The closing track is "The Other Way of Stopping" is a fast-paced frenetic song with some amazing drumming.


Overall, I find Regatta de Blanc to be the Police's best album, though I am leaving aside the problematic aspect of cultural appropriation that come along with the idea of "white reggae," mainstreaming it beyond even the broader popularity that Bob Marley gave it. Reading this over I also find that my enthusiasm for the record is lacking compared to what I wrote about 1999 last month. I think that might because of my recent discovery of TV on the Radio's Dear Science, and right now everything I am feeling about it is what Regatta de Blanc is not.

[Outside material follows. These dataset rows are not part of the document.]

(** X20.  A failure of the index check or of the index creation is fatal
    to the batch: [main] raises it, and no directory is listed and no
    pipeline call (load, generation, embedding, bulk) is made. *)
Theorem index_failure_stops_the_batch (cfg : Config) enc splitter
    (PDF_DIR : str) (E : driver_env) (w : d_world E) (e : exn) :
  (exists i, In (i, Raise e)
               (exists_checks (dtrace_of E (main cfg enc splitter PDF_DIR) w)))
  \/ (exists i b, In (i, b, Raise e)
                    (creations (dtrace_of E (main cfg enc splitter PDF_DIR) w))) ->
  dvalue_of E (main cfg enc splitter PDF_DIR) w = Raise e
  /\ listings (dtrace_of E (main cfg enc splitter PDF_DIR) w) = []
  /\ pipeline_trace (dtrace_of E (main cfg enc splitter PDF_DIR) w) = [].
Proof.
  unfold main. autorewrite with drun views.
  destruct (create_index_trace E w (OPENSEARCH_INDEX cfg))
    as [(e' & Ht & Hv)|[(Ht & Hv)|[(e' & Ht & Hv)|(u & Ht & Hv)]]];
    rewrite Ht, Hv; autorewrite with drun views.
  - cbn. intros [(i & [H|[]])|(i & b & [])].
    injection H as _ ->. repeat split.
  - set (files := fst (d_answer E (d_glob _) _)).
    destruct files as [|f fs] eqn:F; autorewrite with drun views.
    + cbn. intros [(i & [H|[]])|(i & b & [])]. discriminate.
    + destruct (process_files_run cfg enc splitter E (f :: fs)
                  (snd (d_answer E
                          (d_glob (os_path_join PDF_DIR (py "*.pdf")))
                          (dstate_of E
                             (create_index_if_not_exists (OPENSEARCH_INDEX cfg))
                             w))))
        as (_ & P4 & P5 & _).
      rewrite P4, P5. cbn. intros [(i & [H|[]])|(i & b & [])]. discriminate.
  - cbn. intros [(i & [H|[]])|(i & b & [H|[]])]; [discriminate|].
    injection H as _ _ ->. repeat split.
  - set (files := fst (d_answer E (d_glob _) _)).
    destruct files as [|f fs] eqn:F; autorewrite with drun views.
    + cbn. intros [(i & [H|[]])|(i & b & [H|[]])]; discriminate.
    + destruct (process_files_run cfg enc splitter E (f :: fs)
                  (snd (d_answer E
                          (d_glob (os_path_join PDF_DIR (py "*.pdf")))
                          (dstate_of E
                             (create_index_if_not_exists (OPENSEARCH_INDEX cfg))
                             w))))
        as (_ & P4 & P5 & _).
      rewrite P4, P5. cbn. intros [(i & [H|[]])|(i & b & [H|[]])]; discriminate.
Qed.

(** The runs of [main] that get past the index: one listing, then either a
    warning or the loop over the files. *)
Lemma main_run (cfg : Config) enc splitter (PDF_DIR : str) (E : driver_env)
    (w : d_world E) :
  listings (dtrace_of E (main cfg enc splitter PDF_DIR) w) = []
  \/ exists files,
       listings (dtrace_of E (main cfg enc splitter PDF_DIR) w)
       = [(os_path_join PDF_DIR (py "*.pdf"), files)]
       /\ loop_outcome cfg enc files
            (dvalue_of E (main cfg enc splitter PDF_DIR) w)
            (pipeline_trace (dtrace_of E (main cfg enc splitter PDF_DIR) w))
       /\ (files = [] ->
           pipeline_trace (dtrace_of E (main cfg enc splitter PDF_DIR) w) = []
           /\ dvalue_of E (main cfg enc splitter PDF_DIR) w = Ok tt
           /\ exists before,
                driver_logged (dtrace_of E (main cfg enc splitter PDF_DIR) w)
                = before ++ [(WARNING, msg_no_pdf_files PDF_DIR)]).
Proof.
  unfold main. autorewrite with drun views.
  destruct (create_index_trace E w (OPENSEARCH_INDEX cfg))
    as [(e' & Ht & Hv)|[(Ht & Hv)|[(e' & Ht & Hv)|(u & Ht & Hv)]]];
    rewrite Ht, Hv; autorewrite with drun views;
    try (left; reflexivity); right;
    match goal with
    | |- context [fst (d_answer E (d_glob ?p) ?w')] =>
        set (w1 := w'); set (files := fst (d_answer E (d_glob p) w1))
    end;
    exists files;
    (destruct files as [|f fs] eqn:F; autorewrite with drun views;
     [cbn; split; [reflexivity|]; split; [left; repeat split|];
      intros _; repeat split; eexists [_]; reflexivity|]);
    destruct (process_files_run cfg enc splitter E (f :: fs)
                (snd (d_answer E (d_glob (os_path_join PDF_DIR (py "*.pdf")))
                        w1)))
      as (P1 & P4 & P5 & P6 & P7);
    rewrite P6; cbn [listings pipeline_trace driver_observe app];
    (split; [reflexivity|]); (split; [exact P1|discriminate]).
Qed.

(** X21.  [main] lists the PDFs of the configured directory and hands the
    files of the listing to the loader in the listing's order.  A file that
    does not load, or whose generation, embedding or bulk call fails, does
    not stop the loop: when [main] returns [None], every listed file was
    handed to the loader once and one batch was submitted per file that
    loaded.  The loop ends early only when the tokenizer raises on the
    prompt of a loaded file: that file is the last one handed to the
    loader, the files after it are never opened, no batch is submitted for
    it, and [main] raises that error. *)
Theorem listed_files_are_processed_in_order (cfg : Config) enc splitter
    (PDF_DIR : str) (E : driver_env) (w : d_world E) (pattern : str)
    (files : list str) :
  In (pattern, files)
     (listings (dtrace_of E (main cfg enc splitter PDF_DIR) w)) ->
  pattern = os_path_join PDF_DIR (py "*.pdf")
  /\ ((dvalue_of E (main cfg enc splitter PDF_DIR) w = Ok tt
       /\ map fst
            (loads
               (pipeline_trace (dtrace_of E (main cfg enc splitter PDF_DIR) w)))
          = files
       /\ length
            (submitted
               (pipeline_trace (dtrace_of E (main cfg enc splitter PDF_DIR) w)))
          = length
              (filter
                 (fun l => match snd l with Ok _ => true | Raise _ => false end)
                 (loads
                    (pipeline_trace
                       (dtrace_of E (main cfg enc splitter PDF_DIR) w)))))
      \/ (exists (e : exn) (done : list str) (path : str) (pages : list str)
                 (later : list str)
                 (earlier : list (str * result (list str))),
             dvalue_of E (main cfg enc splitter PDF_DIR) w = Raise e
             /\ files = done ++ path :: later
             /\ loads
                  (pipeline_trace
                     (dtrace_of E (main cfg enc splitter PDF_DIR) w))
                = earlier ++ [(path, Ok pages)]
             /\ map fst earlier = done
             /\ length
                  (submitted
                     (pipeline_trace
                        (dtrace_of E (main cfg enc splitter PDF_DIR) w)))
                = length
                    (filter
                       (fun l =>
                          match snd l with Ok _ => true | Raise _ => false end)
                       earlier)
             /\ truncate_text enc (summary_prompt (join [LF; LF] pages))
                  (CONTEXT_MAX_TOKENS cfg) (OPENAI_SUMMARY_MODEL cfg)
                = Raise e)).
Proof.
  intros Hin.
  destruct (main_run cfg enc splitter PDF_DIR E w)
    as [Hl|(files' & Hl & Ho & _)];
    rewrite Hl in Hin; [destruct Hin|].
  destruct Hin as [Hin|[]]. injection Hin as <- <-.
  split; [reflexivity|exact Ho].
Qed.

It fills that bottom middle in a way that the sparseness of the Police's tunes do not, and while I love that sparseness, the negative aural space that it creates, right now I am appreciating that fullness contrasted with the falsetto voices and the frequent handclaps. I have also been kind of obsessively listening to some early Springsteen records and they too have a "full" sound laid over with that cramped lyricality with endless eternal rhyme that Bruce was into back then. I may have to write about Greetings from Asbury Park next month, that is, if I am not still so into Dear Science that I just have to write about it.